Although southern whiteface typically forage in small groups of 2-8 individuals, they may congregate in larger flocks during the non-breeding season, with as many as 70 birds recorded in foraging parties in winter. They often also participate in mixed species feeding flocks, particularly with other whiteface and thornbill species.

=== Breeding ===
Breeds once or twice a year from July to October throughout most of its range; however, timing of breeding in this species can be affected by rainfall in arid regions. May breed outside of their usual season following sufficient rainfall, or may not breed at all in years of drought. Little is known about bonding in this species and although nesting is often observed in pairs, there have been multiple occurrences of co-operative breeding recorded, with up to 4 adults participating in chick rearing.

=== Nesting ===
Builds a domed nest with a side entrance, using dry grasses or bark and lining with feathers or fur.
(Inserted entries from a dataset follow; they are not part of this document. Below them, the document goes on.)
(* ===== verification/CliArguments.v ===== *)
(** * The command line of equipment_cli

    src/app_cli/main.cpp, [CliOptions] and [parse_args], with the conversions of the C++
    library they call: [std::stoi], [std::stoull] and [std::stod]. *)

From stdpp Require Import strings.
From S2P Require Import CLibrary NumberText Prelude.

(** ** Conversions that throw *)

Inductive Converted (A : Type) := converted (a : A) | threw (what : string).
Arguments converted {A}. Arguments threw {A}.

(** A decimal number after white space and a sign; what follows it is ignored. *)
Definition decimal_integer (w : string) : option (bool * Z) :=
  let s := skip_space (c_str w) in
  let '(neg, s) := read_sign s in
  let '(v, rest) := read_digits 10 0 s in
  if bool_decide (rest = s) then None else Some (neg, v).

Definition std_stoi (w : string) : Converted Z :=
  match decimal_integer w with
  | None => threw "std::invalid_argument: stoi"
  | Some (neg, v) =>
      let z := if neg then - v else v in
      if bool_decide (sint_ok 32 z) then converted z else threw "std::out_of_range: stoi"
  end.

(** A minus sign negates modulo 2^64. *)
Definition std_stoull (w : string) : Converted Z :=
  match decimal_integer w with
  | None => threw "std::invalid_argument: stoull"
  | Some (neg, v) =>
      if v <? 2 ^ 64 then converted (wrap 64 (if neg then - v else v))
      else threw "std::out_of_range: stoull"
  end.

Definition std_stod (w : string) : Converted double :=
  match strtod w with
  | None => threw "std::invalid_argument: stod"
  | Some (x, erange, _) => if erange : bool then threw "std::out_of_range: stod" else converted x
  end.

(** ** Options *)

Record CliOptions := mkOptions {
  opt_config_path : option string;
  opt_port : option Z;
  opt_seed : option Z;
  opt_rtf : option double;
  opt_out_dir : option string;
  opt_scenario : option string;
  opt_demo : bool;
  opt_serve : bool;
  opt_control : option string
}.

Definition no_options : CliOptions := mkOptions None None None None None None false false None.

(** What one argument, with its value, sets. *)
Inductive Setting :=
| set_demo
| set_serve
| set_control (mode : string)
| set_config (path : string)
| set_port (port : Z)
| set_seed (seed : Z)
| set_rtf (factor : double)
| set_out (dir : string)
| set_scenario (name : string).

Definition apply_setting (o : CliOptions) (s : Setting) : CliOptions :=
  let '(mkOptions config port seed rtf out scenario demo serve control) := o in
  match s with
  | set_demo => mkOptions config port seed rtf out scenario true serve control
  | set_serve => mkOptions config port seed rtf out scenario demo true control
  | set_control mode => mkOptions config port seed rtf out scenario demo serve (Some mode)
  | set_config path => mkOptions (Some path) port seed rtf out scenario demo serve control
  | set_port port => mkOptions config (Some port) seed rtf out scenario demo serve control
  | set_seed seed => mkOptions config port (Some seed) rtf out scenario demo serve control
  | set_rtf rtf => mkOptions config port seed (Some rtf) out scenario demo serve control
  | set_out dir => mkOptions config port seed rtf (Some dir) scenario demo serve control
  | set_scenario name => mkOptions config port seed rtf out (Some name) demo serve control
  end.

(** What an argument that takes a value makes of it. *)
Definition value_setting (arg value : string) : option (Converted Setting) :=
  let number {A} (f : A -> Setting) (c : Converted A) :=
    Some (match c with converted a => converted (f a) | threw what => threw what end) in
  if String.eqb arg "--control" then Some (converted (set_control value))
  else if String.eqb arg "--config" then Some (converted (set_config value))
  else if String.eqb arg "--port" then number set_port (std_stoi value)
  else if String.eqb arg "--seed" then number set_seed (std_stoull value)
  else if String.eqb arg "--rtf" then number set_rtf (std_stod value)
  else if String.eqb arg "--out" then Some (converted (set_out value))
  else if String.eqb arg "--scenario" then Some (converted (set_scenario value))
  else None.

(** [bad_usage]: the empty result, with what was printed before; [uncaught]: an exception
    leaves [main]. *)
Inductive Parsed :=
| parsed (o : CliOptions)
| bad_usage (err : list string)
| uncaught (what : string).

Fixpoint parse_from (args : list string) (o : CliOptions) : Parsed :=
  match args with
  | [] => parsed o
  | arg :: args =>
      if String.eqb arg "demo" then parse_from args (apply_setting o set_demo)
      else if String.eqb arg "serve" then parse_from args (apply_setting o set_serve)
      else
        match args with
        | [] =>
            match value_setting arg EmptyString with
            | Some _ => bad_usage []
            | None => bad_usage ["unrecognized argument: " +:+ arg]
            end
        | value :: args =>
            match value_setting arg value with
            | None => bad_usage ["unrecognized argument: " +:+ arg]
            | Some (converted s) => parse_from args (apply_setting o s)
            | Some (threw what) => uncaught what
            end
        end
  end.

(** [argv] without the name of the program. *)
Definition parse_args (argv : list string) : Parsed := parse_from argv no_options.

(** ** A command line and what is read from it *)

(** The arguments that ask for a setting. *)
Definition words (s : Setting) : list string :=
  match s with
  | set_demo => ["demo"]
  | set_serve => ["serve"]
  | set_control mode => ["--control"; mode]
  | set_config path => ["--config"; path]
  | set_port port => ["--port"; pretty port]
  | set_seed seed => ["--seed"; pretty seed]
  | set_rtf factor => ["--rtf"; show_double factor]
  | set_out dir => ["--out"; dir]
  | set_scenario name => ["--scenario"; name]
  end.

(** The numbers an argument can carry. *)
Definition setting_ok (s : Setting) : Prop :=
  match s with
  | set_port port => sint_ok 32 port
  | set_seed seed => uint_ok 64 seed
  | set_rtf factor => valid_binary prec64 emax64 factor = true
  | _ => True
  end.

Lemma decimal_digits (n : N) (neg : bool) (s : string) :
  s = (if neg then String "-" (pretty n) else (pretty n : string)) -> decimal_integer s = Some (neg, Z.of_N n).
Proof.
  intros Hs. pose proof (pretty_N_digits n) as Hd.
  assert (Hcs : c_str s = s).
  { apply digits_not_nul in Hd. destruct neg; subst; apply c_str_all; [|done]. by apply andb_true_intro. }
  assert (exists d t, pretty n = String d t /\ isdigit d = true) as (d & t & Ht & Hc).
  { destruct (decide (n = 0)%N) as [->|Hn]; [by eexists _, _|].
    destruct (pretty_head n) as (d & t & _ & Ht); [lia|].
    exists (pretty_N_char d), t. split; [done|apply isdigit_pretty_N_char]. }
  assert (Hread : decimal_integer s =
    let '(v, rest) := read_digits 10 0 (pretty n) in if bool_decide (rest = pretty n) then None else Some (neg, v)).
  { unfold decimal_integer. rewrite Hcs, Ht in *. destruct neg; subst.
    - by rewrite skip_space_stops.
    - rewrite skip_space_stops by (simpl; by rewrite isdigit_not_space).
      apply isdigit_range in Hc. unfold read_sign.
      rewrite !bool_decide_eq_false_2; [done|intros H; rewrite H in Hc; vm_compute in Hc; by destruct Hc..]. }
  rewrite Hread. destruct (read_pretty n 0 EmptyString eq_refl) as (k & _ & H).
  rewrite string_app_nil_r in H. rewrite H, bool_decide_eq_false_2 by (by rewrite Ht). f_equal.
Qed.

Lemma decimal_pretty (v : Z) : exists neg n, decimal_integer (pretty v) = Some (neg, n) /\ 0 <= n /\
  (if neg : bool then - n else n) = v /\ (0 <= v -> neg = false).
Proof.
  destruct (Z.lt_ge_cases v 0).
  - exists true, (- v). rewrite pretty_Z_neg, (decimal_digits (Z.to_N (- v)) true) by done.
    rewrite Z2N.id by lia. split_and!; [done|lia|lia|lia].
  - exists false, v. rewrite pretty_Z_nonneg, (decimal_digits (Z.to_N v) false) by done.
    rewrite Z2N.id by done. by split_and!.
Qed.

Lemma stoi_pretty v : sint_ok 32 v -> std_stoi (pretty v) = converted v.
Proof.
  intros Hv. unfold std_stoi. destruct (decimal_pretty v) as (neg & n & -> & _ & -> & _).
  by rewrite bool_decide_true.
Qed.

Lemma stoull_pretty v : uint_ok 64 v -> std_stoull (pretty v) = converted v.
Proof.
  intros Hv. unfold std_stoull. destruct (decimal_pretty v) as (neg & n & -> & Hn & E & Hneg).
  rewrite Hneg in * by int_lia. subst n. rewrite (proj2 (Z.ltb_lt _ _)) by int_lia. by rewrite wrap_id.
Qed.

Lemma stod_show x : valid_binary prec64 emax64 x = true -> std_stod (show_double x) = converted x.
Proof. intros Hx. unfold std_stod. by rewrite strtod_show. Qed.

Lemma parse_words s rest o : setting_ok s ->
  parse_from (words s ++ rest) o = parse_from rest (apply_setting o s).
Proof.
  intros Hs. destruct s as [| |m|p|n|n|x|d|n]; cbn [words app]; try done;
    cbn [parse_from String.eqb Ascii.eqb Bool.eqb value_setting]; unfold value_setting;
    cbn [String.eqb Ascii.eqb Bool.eqb].
  - by rewrite stoi_pretty.
  - by rewrite stoull_pretty.
  - by rewrite stod_show.
Qed.

Lemma parse_settings settings rest o : Forall setting_ok settings ->
  parse_from (concat (map words settings) ++ rest) o = parse_from rest (foldl apply_setting o settings).
Proof.
  intros Hall. revert o. induction Hall as [|s l Hs _ IH]; intros o; [done|].
  cbn [map concat foldl]. by rewrite <- app_assoc, parse_words.
Qed.

(** What is converted is in range. *)
Lemma value_setting_ok arg value s : value_setting arg value = Some (converted s) -> setting_ok s.
Proof.
  unfold value_setting, std_stoi, std_stoull, std_stod. intros H.
  repeat case_match; simplify_eq; simpl; try done;
    first [by eapply bool_decide_eq_true|apply wrap_range; lia|by eapply strtod_valid].
Qed.

Lemma parse_from_settings argv : forall o o', parse_from argv o = parsed o' ->
  exists settings, Forall setting_ok settings /\ o' = foldl apply_setting o settings.
Proof.
  induction argv as [argv IH] using (well_founded_induction (Wf_nat.well_founded_ltof _ (@length string))).
  unfold Wf_nat.ltof in IH. intros o o' H. destruct argv as [|arg argv]; cbn [parse_from] in H.
  { injection H as <-. by exists []. }
  assert (Hmore : forall s rest, (length rest <= length argv)%nat -> setting_ok s ->
    parse_from rest (apply_setting o s) = parsed o' ->
    exists settings, Forall setting_ok settings /\ o' = foldl apply_setting o settings).
  { intros s rest Hlen Hs Hp. apply IH in Hp as (l & Hl & ->); [|simpl; lia].
    exists (s :: l). split; [by constructor|done]. }
  destruct (String.eqb arg "demo"); [by eapply (Hmore set_demo)|].
  destruct (String.eqb arg "serve"); [by eapply (Hmore set_serve)|].
  destruct argv as [|value argv]; [by case_match|].
  destruct (value_setting arg value) as [[s|w]|] eqn:E; [|done..].
  eapply (Hmore s argv); [simpl; lia|by eapply value_setting_ok|done].
Qed.

(** Reading a command line: the options given in any order, the last of each kind
    winning, are read back, with every port an [int] can hold, every 64-bit seed and every
    floating-point factor to the bit; a flag whose value is missing and an argument that is
    not known give the usage text, wherever they come; and whatever is read from any command
    line comes from settings whose numbers are in the range of their types. *)
Theorem arguments_read settings : Forall setting_ok settings ->
  let argv := concat (map words settings) in
  parse_args argv = parsed (foldl apply_setting no_options settings) /\
  (forall flag, flag ∈ ["--control"; "--config"; "--port"; "--seed"; "--rtf"; "--out"; "--scenario"] ->
     parse_args (argv ++ [flag]) = bad_usage []) /\
  (forall other rest, other ∉ ["demo"; "serve"; "--control"; "--config"; "--port"; "--seed"; "--rtf"; "--out"; "--scenario"] ->
     parse_args (argv ++ other :: rest) = bad_usage ["unrecognized argument: " +:+ other]) /\
  (forall argv' o, parse_args argv' = parsed o ->
     exists settings', Forall setting_ok settings' /\ o = foldl apply_setting no_options settings').
Proof.
  intros Hall argv. unfold parse_args. split_and!.
  - rewrite <- (app_nil_r argv). by apply parse_settings.
  - intros flag Hf. unfold argv. rewrite parse_settings by done.
    repeat (apply elem_of_cons in Hf as [->|Hf]; [reflexivity|]). by apply elem_of_nil in Hf.
  - intros other rest Ho. unfold argv. rewrite parse_settings by done. rewrite !not_elem_of_cons in Ho.
    destruct Ho as (H1 & H2 & H3 & H4 & H5 & H6 & H7 & H8 & H9 & _).
    cbn [parse_from]. unfold value_setting.
    rewrite (proj2 (String.eqb_neq _ _) H1), (proj2 (String.eqb_neq _ _) H2), (proj2 (String.eqb_neq _ _) H3),
      (proj2 (String.eqb_neq _ _) H4), (proj2 (String.eqb_neq _ _) H5), (proj2 (String.eqb_neq _ _) H6),
      (proj2 (String.eqb_neq _ _) H7), (proj2 (String.eqb_neq _ _) H8), (proj2 (String.eqb_neq _ _) H9).
    by destruct rest.
  - intros argv' o. apply parse_from_settings.
Qed.

Lemma arguments_read_witness :
  parse_args ["serve"; "--port"; "5001"; "--seed"; "18446744073709551615"; "--port"; "6000"] =
    parsed (mkOptions None (Some 6000) (Some 18446744073709551615) None None None false true None).
Proof.
  assert (H : Forall setting_ok [set_serve; set_port 5001; set_seed 18446744073709551615; set_port 6000])
    by (repeat constructor; vm_compute; try reflexivity; discriminate).
  exact (proj1 (arguments_read [set_serve; set_port 5001; set_seed 18446744073709551615; set_port 6000] H)).
Defined.

(** ** Where it goes wrong *)

(** A number that cannot be read is not a usage error: the exception leaves [main]. *)
Lemma bad_number_uncaught :
  parse_args ["--port"; "abc"] = uncaught "std::invalid_argument: stoi" /\
  parse_args ["--seed"; "18446744073709551616"] = uncaught "std::out_of_range: stoull" /\
  parse_args ["--rtf"; EmptyString] = uncaught "std::invalid_argument: stod".
Proof. vm_compute. done. Qed.

(** What follows the digits is ignored, and a negative seed wraps around. *)
Lemma junk_accepted : std_stoi "80x" = converted 80 /\ std_stoull "-1" = converted 18446744073709551615.
Proof. vm_compute. done. Qed.
(* ===== verification/AppCli.v ===== *)
(** * equipment_cli

    The rest of src/app_cli/main.cpp: the configuration with its overrides, one wafer from the
    command line ([run_once]) and the machine as a service ([run_serve]), composed from the
    configuration, the controller, the scan, the analysis and the writers the way
    src/machine/machine_runtime.cpp wires them. Text for the standard output and the standard
    error is a list of lines.

    The threads of the machine are run one after the other here: that a wafer is analysed from
    its own whole lines under every interleaving is the matter of MachineRuntime, and that the
    thread pool makes no difference the matter of WaferPipeline. *)

From stdpp Require Import strings gmap.
From S2P Require Import CLibrary WallTime FloatOrder FloatScale LineFilter ProcessFsm Controller MachineApi FitPool FaultInjector WaferModel ScanThread ScanProgress WaferFit WaferStress ConfigFile MachineRuntime WaferPipeline WaferRun ResultFiles WaferPicture WaferOutput CliArguments Prelude.

Definition kErrAlreadyStarted : Z := 422.
Definition kErrBadBindAddress : Z := 420.
Definition kErrListenFailed : Z := 421.

Definition kExitOk : Z := 0.
Definition kExitConfigError : Z := 2.
Definition kExitRuntimeFault : Z := 3.
Definition kExitInterrupted : Z := 4.

(** How the program ends; [waits] is a wait for an event that never comes. *)
Inductive CliEnd :=
| exits (code : Z) (out err : list string)
| terminates (what : string)
| waits.

(** ** The configuration *)

Definition override_port (port : Z) (c : Config) : Config :=
  let m := ConfigFile.comm c in
  mkConfig (machine c) (wafer c) (scan c) (noise c) (faults c) (analysis c) (cassette c)
    (mkComm (comm_enabled m) (comm_bind m) port (comm_device_id m) (comm_allow_host_online m) (t3_s m) (t5_s m)
       (t6_s m) (t7_s m) (t8_s m) (linktest_s m) (max_frame_bytes m)) (output c).

Definition override_seed (seed : Z) (c : Config) : Config :=
  let w := wafer c in
  mkConfig (machine c)
    (mkWafer (diameter_mm w) (thickness_um w) (film_thickness_um w) (biaxial_modulus_gpa w) (truth w) seed)
    (scan c) (noise c) (faults c) (analysis c) (cassette c) (ConfigFile.comm c) (output c).

Definition override_rtf (factor : double) (c : Config) : Config :=
  let s := scan c in
  mkConfig (machine c) (wafer c)
    (mkScan (scan_lines s) (points_per_mm s) (speed_mm_per_s s) factor (edge_exclusion_mm s))
    (noise c) (faults c) (analysis c) (cassette c) (ConfigFile.comm c) (output c).

Definition override_dir (dir : string) (c : Config) : Config :=
  let o := output c in
  mkConfig (machine c) (wafer c) (scan c) (noise c) (faults c) (analysis c) (cassette c) (ConfigFile.comm c)
    (mkOutput dir (save_samples o) (sample_decimation o)).

Definition override {A} (f : A -> Config -> Config) (o : option A) (c : Config) : Config :=
  match o with Some a => f a c | None => c end.

Section cli.
Context {json : Type} {J : Json json} (read_file : string -> option string) (parse_json : string -> Result json).

(** The configuration, or nothing, and the lines printed on the way. *)
Definition build_config (opts : CliOptions) : option Config * list string :=
  let overridden c :=
    override override_dir (opt_out_dir opts) (override override_rtf (opt_rtf opts)
      (override override_seed (opt_seed opts) (override override_port (opt_port opts) c))) in
  match opt_config_path opts with
  | None => (Some (overridden default_config), [])
  | Some path =>
      match load_config_file read_file parse_json path with
      | Err e => (None, ["config error: " +:+ message e])
      | Ok (c, warnings) => (Some (overridden c), map (String.append "config warning: ") warnings)
      end
  end.

(** ** One wafer *)

Context {order : HashOrder} {G N : Type} {R : Random G} {D : Gaussian N} {T : Trig double} {L : MapLibrary}.
Context (undef unspecified : Z) (now_ns : Z) (elapsed : nat -> nat -> double) (analysis_ms : Z).
Context (root_error : option string) (mkdir_error : string -> option string) (fs : FileSystem)
  (dump : JsonValue -> string) (encode : Z -> Z -> list Z -> option string).

(** What the scan thread asks of the alarm manager and the controller. *)
Definition scan_inputs (l : list ScanAction) : list ctl_input :=
  flat_map (fun a =>
    match a with
    | act_alarm_set id why => [in_alarm_set id why]
    | act_alarm_clear id => [in_alarm_clear id]
    | act_lines_complete w => [in_scan_complete w]
    | act_stopped => [in_stage_stopped]
    | _ => []
    end) l.

(** The last path component. *)
Definition filename (path : string) : string := List.last (split_at "/" path) EmptyString.

(** What the three handlers of [run_once] have recorded when the outputs are written, and
    what is printed then. *)
Definition last_alarm (acts : list Action) : string :=
  foldl (fun why a => match a with publish (AlarmSet _ _ why') => why' | _ => why end) EmptyString acts.

Definition last_result (events : list OutputEvent) : option WaferResultReady :=
  foldl (fun r e => match e with ev_result r' => Some r' | _ => r end) None events.

Definition written_event (events : list OutputEvent) : option (string * bool) :=
  match omap (fun e => match e with ev_written _ dir ok => Some (dir, ok) | _ => None end) events with
  | w :: _ => Some w
  | [] => None
  end.

Definition shown_bits (v : Z) : string := shown (double_of_bits v).

Definition result_line (wafer_id : string) (result : option WaferResultReady) (alarm_reason : string) : string :=
  "wafer " +:+ wafer_id +:+
  match result with
  | Some r =>
      ": stress = " +:+ shown_bits (Controller.stress_mpa r) +:+ " MPa (+/- " +:+ shown_bits (stress_unc_mpa r) +:+
      "), out_of_spec=" +:+ (if Controller.out_of_spec r then "true" else "false")
  | None => ": alarm raised, no stress number reported (" +:+ alarm_reason +:+ ")"
  end.

Definition report (wafer_id : string) (acts : list Action) (events : list OutputEvent) : CliEnd :=
  match written_event events with
  | None => waits
  | Some (dir, ok) =>
      let out := [result_line wafer_id (last_result events) (last_alarm acts); "results written to " +:+ dir] in
      if ok : bool then exits kExitOk out []
      else exits kExitRuntimeFault out ["runtime fault: one or more output files failed to write"]
  end.

(** The scan of a machine whose hardware is new, never aborted, its queue never full. *)
Definition first_scan (cfg : Config) (wafer_id : string) : ScanState G N :=
  let '(stage, laser) := make_simulated_hardware (scan cfg) (noise cfg) (seed (wafer cfg)) in
  ScanThread_run undef (wafer_model (settings_of (wafer cfg))) (scan cfg) wafer_id (fun _ => false) elapsed
    (fun _ => true) (faults cfg) (seed (wafer cfg)) stage laser.

(** From the accepted start to the last event; [None] where the code is undefined. *)
Definition run_wafer (cfg : Config) (run_dir wafer_id : string) (c : Controller) (disk : Disk) :
    option (list Action * list OutputEvent * Disk) :=
  let done := done_ (first_scan cfg wafer_id) in
  let '(c, acts) := ctl_run (scan_inputs done) c in
  if bool_decide (state_ c = kStopping) then
    let '(_, _, acts') := ctl_handle in_stage_stopped c in Some (acts ++ acts', [], disk)
  else
    result ← serial_pipeline 1 (pushed done) cfg;
    let v := wafer_verdict result cfg in
    let '(_, c, acts') := ctl_handle (in_result (MachineRuntime.out_of_spec v) (MachineRuntime.stress_mpa v) (raised v) (reason v) false) c in
    if bool_decide (state_ c = kStopping) then
      let '(_, _, acts'') := ctl_handle in_stage_stopped c in Some (acts ++ acts' ++ acts'', [], disk)
    else
      '(events, disk) ← output_wafer unspecified fs dump encode mkdir_error cfg run_dir (filename run_dir) analysis_ms
                          wafer_id result disk;
      Some (acts ++ acts', events, disk).

(** [dirs]: the directories that exist under the output directory. *)
Definition run_once (cfg : Config) (dirs : gset string) (disk : Disk) : option (CliEnd * gset string * Disk) :=
  let '(made, dirs) := create_run_dir mkdir_error (output_dir (output cfg)) (make_run_id now_ns) root_error dirs in
  match made with
  | Err e => Some (exits kExitRuntimeFault [] ["runtime fault: " +:+ message e], dirs, disk)
  | Ok run_dir =>
      let wafer_id := next_wafer_id 0 in
      let '(started, api) := MachineApi.start wafer_id 1 kCli new_api in
      match started with
      | Err e => Some (exits kExitRuntimeFault [] ["runtime fault: Start rejected: " +:+ message e], dirs, disk)
      | Ok _ =>
          '(acts, events, disk) ← run_wafer cfg run_dir wafer_id (MachineApi.controller_ api) disk;
          Some (report wafer_id (performed api ++ acts) events, dirs, disk)
      end
  end.

(** ** The machine as a service *)

(** [HsmsServer::start]: [good_address] is [asio::ip::make_address], and [listen_on] what the
    operating system answers to listening on an address and a port, the port it gave or the
    text of its error. *)
Definition server_start (good_address : string -> bool) (listen_on : string -> Z -> Z + string) (started : bool)
    (c : ServerConfig) : Result Z :=
  if started then Err (mkError kErrAlreadyStarted "server already started")
  else if negb (good_address (server_bind c)) then
    Err (mkError kErrBadBindAddress ("bad bind address '" +:+ server_bind c +:+ "'"))
  else
    match listen_on (server_bind c) (server_port c) with
    | inr e =>
        Err (mkError kErrListenFailed
               ("cannot listen on " +:+ server_bind c +:+ ":" +:+ pretty (server_port c) +:+ ": " +:+ e))
    | inl port => Ok port
    end.

Context (good_address : string -> bool) (listen_on : string -> Z -> Z + string).

(** [MachineRuntime::create] with [start_comm]; port 0 stands for no link. *)
Definition create_serving (cfg : Config) (dirs : gset string) : Result (string * Z) * gset string :=
  let '(made, dirs) := create_run_dir mkdir_error (output_dir (output cfg)) (make_run_id now_ns) root_error dirs in
  (let? run_dir := made in
   if negb (comm_enabled (ConfigFile.comm cfg)) then Ok (run_dir, 0)
   else
     let? port := server_start good_address listen_on false (server_config_from unspecified (ConfigFile.comm cfg)) in
     Ok (run_dir, port), dirs).

Definition control_argument (control : option string) : option ControlMode :=
  match control with
  | None => Some kOnlineLocal
  | Some w =>
      if String.eqb w "offline" then Some kOffline
      else if String.eqb w "local" then Some kOnlineLocal
      else if String.eqb w "remote" then Some kOnlineRemote
      else None
  end.
Lemma array_item_show it : written it -> format it <> kAscii ->
  array_item (format it) (array_words it) = inr it.
Proof.
  intros Hw Ha. destruct it; simpl in *; try done;
    try (rewrite collect_map; [done|]; eapply Forall_impl; [exact Hw|]; simpl; intros x Hx;
      first [apply parse_unsigned_pretty; [lia|done] | apply parse_signed_pretty; [lia|done]]).
  - rewrite collect_map; [done|]. eapply Forall_impl; [exact Hw|]. by intros x [-> | ->].
  - edestruct (collect_map_with parse_float (fun x => show_double (float_of_bits x))
      (fun x => float_bits (to_float x)) values) as (xs & -> & Hxs); [|by rewrite Hxs].
    eapply Forall_impl; [exact Hw|]. intros x [Hx Hb].
    destruct (strtod_show_float (float_of_bits x)) as (y & Hy & Hf); [by apply float_of_bits_valid|].
    exists y. unfold parse_float. by rewrite Hy, Hf.
  - edestruct (collect_map_with parse_float (fun x => show_double (double_of_bits x))
      double_bits values) as (xs & -> & Hxs); [|by rewrite Hxs].
    eapply Forall_impl; [exact Hw|]. intros x [Hx Hb].
    exists (double_of_bits x). unfold parse_float. by rewrite strtod_show by by apply double_of_bits_valid.
Qed.

(** ** Reading back *)

Lemma format_name f : f <> kJis8 ->
  format_from_name (format_to_string f) = Some f /\
  string_all isalnum (format_to_string f) = true /\
  exists c t, format_to_string f = String c t /\ isspace c = false /\ c <> "*"%char /\ c <> "]"%char.
Proof. intros Hf. destruct f; try done; (split; [done|]; split; [done|]; by do 2 eexists). Qed.

Lemma length_show_words_in w words : w ∈ words ->
  (String.length w + 1 <= String.length (show_words words))%nat.
Proof.
  induction 1 as [|w w' words Hin IH]; simpl; rewrite string_length_app; simpl; lia.
Qed.

Lemma words_count words : (length words <= String.length (show_words words))%nat.
Proof. induction words; simpl; [done|]. rewrite string_length_app. simpl. lia. Qed.

Section roundtrip.
Context (size : nat) (wild : bool).

Lemma node_bracket pl f b : f <> kJis8 -> stops isspace b = true ->
  node_body size wild pl (format_to_string f +:+ String "[" b) =
    if at_char "*" b then
      if negb wild then Some (fail size "wildcards are only allowed in patterns" b)
      else
        let s := skip_space (rest_of b) in
        if negb (at_char "]" s) then Some (fail size "']' is expected after '*'" s)
        else Some (Ok (if bool_decide (f = kList) then kAnyList else kAnyOfFormat f, rest_of s))
    else if bool_decide (f = kList) then
      parsed_bind (pl b) (fun children s => Some (Ok (kListOf children, s)))
    else parse_array size f b.
Proof.
  intros Hf Hb. destruct (format_name f Hf) as (Hname & Hall & c & t & Heq & Hsp & Hstar & _).
  unfold node_body.
  assert (skip_space (format_to_string f +:+ String "[" b) = format_to_string f +:+ String "[" b) as ->.
  { apply skip_space_stops. rewrite Heq. simpl. by rewrite Hsp. }
  rewrite span_app by done. rewrite Hname.
  assert (at_char "*" (format_to_string f +:+ String "[" b) = false) as ->.
  { rewrite Heq. simpl. apply bool_decide_eq_false. congruence. }
  rewrite !bool_decide_eq_false_2 by (rewrite Heq; done).
  change (at_char quote (String "[" b)) with false. rewrite andb_false_r. simpl rest_of.
  by rewrite skip_space_stops.
Qed.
Nests are often placed in shrubs or tree hollows and can range in height from less than 1m from the ground, to greater than 10 m. Eggs are a dull white or buff colour with brown blotching at the larger end, oval in shape and about 18 x 14 mm in size. Clutches usually consist of 3-4 eggs. Length of incubation period is unknown, but young are altricial and fledge between 14 and 19 days after hatching.

==Conservation==
Although locally common and currently listed on the IUCN Red List as vulnerable, atlas records of southern whiteface have declined by 43% in recent years. The suitability of habitat for ground-foraging woodland species, such as the southern whiteface, is thought to depend on the variety of available ground substrates. As many types of ground cover are vulnerable to disturbance from fire (leaf litter, fallen branches), grazing (grass, herbs) and introduction of exotic plant species (open ground), the management of existing habitat has important conservation implications for this species. Understory disturbance by grazing and clearance of habitat for agriculture are currently listed as the main threats to southern whiteface. However, some studies suggest that mining operations may also impact negatively on the species, although the exact cause for their decline (e.g. habitat degradation, noise disturbance, exposure to pollutants) in mining areas is unknown.